Use of UAVs for greenhouse gas monitoring at hotspot emissions zones

Friday, 18 December 2015: 08:24
3004 (Moscone West)
Joseph Robert Pitt1, Grant Allen2, Mohammed I Mead2, Peter Hollingsworth2, Khristopher Kabbabe2, Gareth Roberts2 and Dudley E Shallcross3, (1)University of Manchester, Manchester, M13, United Kingdom, (2)University of Manchester, Manchester, United Kingdom, (3)University of Bristol, Biogeochemistry Research Centre, Bristol, United Kingdom
Measuring greenhouse gas emissions from individual localised sources, or "hotspots", is important for both compliance monitoring and validating the techniques used to compile national emission inventories. Frequently ground based techniques are used, such as flux chamber measurements, which suffer from issues regarding sample representativeness, and tracer release methods, which for area sources rely heavily on release site configuration. Obtaining vertically resolved data can enable the use of a mass balance method to calculate greenhouse gas fluxes. This has been achieved using remote sensing techniques, but this usually requires the deployment of expensive, bulky instrumentation.

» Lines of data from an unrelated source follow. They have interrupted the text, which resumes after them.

(** ** Input handling: [toSlug] and the start URL (src/main.js lines 35-44, 604-612) *)

Module Input.

Import Dom.

(** [[a-z0-9-]] *)
Definition isSlugChar (c : ascii) : bool :=
  let n := nat_of_ascii c in
  ((Nat.leb 97 n && Nat.leb n 122) || (Nat.leb 48 n && Nat.leb n 57) || Nat.eqb n 45)%bool.

Definition isDash (c : ascii) : bool := Ascii.eqb c "-".

(** [.replace(/\s+/g, '-')]: [inRun] tells that the previous character
    was whitespace. *)
Fixpoint dashSpaces (inRun : bool) (s : string) : string :=
  match s with
  | EmptyString => EmptyString
  | String c s' =>
      if isSpace c then (if inRun then dashSpaces true s' else String "-" (dashSpaces true s'))
      else String c (dashSpaces false s')
  end.

(** [.replace(/[^a-z0-9-]/g, '')] *)
Fixpoint keepSlugChars (s : string) : string :=
  match s with
  | EmptyString => EmptyString
  | String c s' => if isSlugChar c then String c (keepSlugChars s') else keepSlugChars s'
  end.

(** [.replace(/-+/g, '-')]: [afterDash] tells that the previous character
    was a dash. *)
Fixpoint collapseDashes (afterDash : bool) (s : string) : string :=
  match s with
  | EmptyString => EmptyString
  | String c s' =>
      if isDash c then (if afterDash then collapseDashes true s'
                        else String c (collapseDashes true s'))
      else String c (collapseDashes false s')
  end.

Definition stripLeadingDash (s : string) : string :=
  match s with
  | String c s' => if isDash c then s' else s
  | EmptyString => EmptyString
  end.

Fixpoint stripTrailingDash (s : string) : string :=
  match s with
  | EmptyString => EmptyString
  | String c EmptyString => if isDash c then EmptyString else s
  | String c s' => String c (stripTrailingDash s')
  end.

(** [.replace(/^-|-$/g, '')] *)
Definition stripDashes (s : string) : string := stripTrailingDash (stripLeadingDash s).

(** [toSlug(value)] for a string value ([undefined] reads as ['']). *)
Definition toSlug (value : string) : string :=
  stripDashes (collapseDashes false (keepSlugChars (dashSpaces false
    (toLowerCase (trim value))))).

(** What the start-URL block ends in. *)
Inductive StartUrl :=
| Start (searchUrl : string)
| InvalidInput.

(** Lines 604-612; [None] is a missing input field. *)
Definition searchUrl (inputSearchUrl inputPracticeArea inputLocation : option string)
  : StartUrl :=
  let given := default "" inputSearchUrl in
  if negb (falsy given) && negb (falsy (trim given)) then Start (trim given)
  else
    let practiceArea := toSlug (default "" inputPracticeArea) in
    let location := toSlug (default "" inputLocation) in
    if falsy practiceArea || falsy location then InvalidInput
    else Start (JUSTIA_BASE +:+ "/lawyers/" +:+ practiceArea +:+ "/" +:+ location).

(** Every character of [s] satisfies [p]. *)
Fixpoint allChars (p : ascii -> bool) (s : string) : bool :=
  match s with
  | EmptyString => true
  | String c s' => p c && allChars p s'
  end.

(** No dash right after a dash; with [afterDash] set, none in front. *)
Fixpoint noDoubleDash (afterDash : bool) (s : string) : bool :=
  match s with
  | EmptyString => true
  | String c s' =>
      if isDash c then negb afterDash && noDoubleDash true s'
      else noDoubleDash false s'
  end.

Fixpoint endsWithDash (s : string) : bool :=
  match s with
  | EmptyString => false
  | String c EmptyString => isDash c
  | String _ s' => endsWithDash s'
  end.

(** The shape of a slug: lower-case letters, digits and dashes, the dashes
    single and not at either end. *)
Definition wellFormedSlug (s : string) : bool :=
  allChars isSlugChar s && noDoubleDash true s && negb (endsWithDash s).

End Input.

(** ** "De-dupe by website" at the end of the HTML extractor
    (src/main.js lines 400-406, the same filter in every variant) *)

Module HtmlDedup.

Fixpoint lawyers (candidates : list Lawyer) (seen : gset string) : list Lawyer :=
  match candidates with
  | [] => []
  | r :: rest =>
      let key := website r in
      if falsy key || bool_decide (key ∈ seen) then lawyers rest seen
      else r :: lawyers rest ({[key]} ∪ seen)
  end.

End HtmlDedup.

(** The containers a walk can reach from [root]: the root itself, and
    every container referenced from a reachable one. *)
Inductive reachable (h : gmap Walk.loc Walk.container) (root : Walk.value)
  : Walk.loc -> Prop :=
| reach_root l : root = Walk.VRef l -> reachable h root l
| reach_step l l' :
    reachable h root l -> Walk.VRef l' ∈ Walk.values h l -> reachable h root l'.

(** A graph whose only lawyers array hangs below a nested object. *)
Module FixtureNested.

Import Walk.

Here we evaluate the suitability of using UAVs, in conjunction with emerging miniaturised sensor technology, as a highly manoeuvrable, low cost alternative for measuring hotspot greenhouse gas emissions. We describe a case study performed at a UK landfill site, where greenhouse gas measurements made on board a fixed wing UAV were used to estimate the bulk CH4 emission rate. Details of the mass balance technique employed, along with the key uncertainties associated with it, are discussed. This work is part of an ongoing study at the University of Manchester into the application of UAVs in atmospheric research, with the rapid advancement in miniaturised sensor technology providing new opportunities for integrating trace gas measurement with existing lightweight UAVs.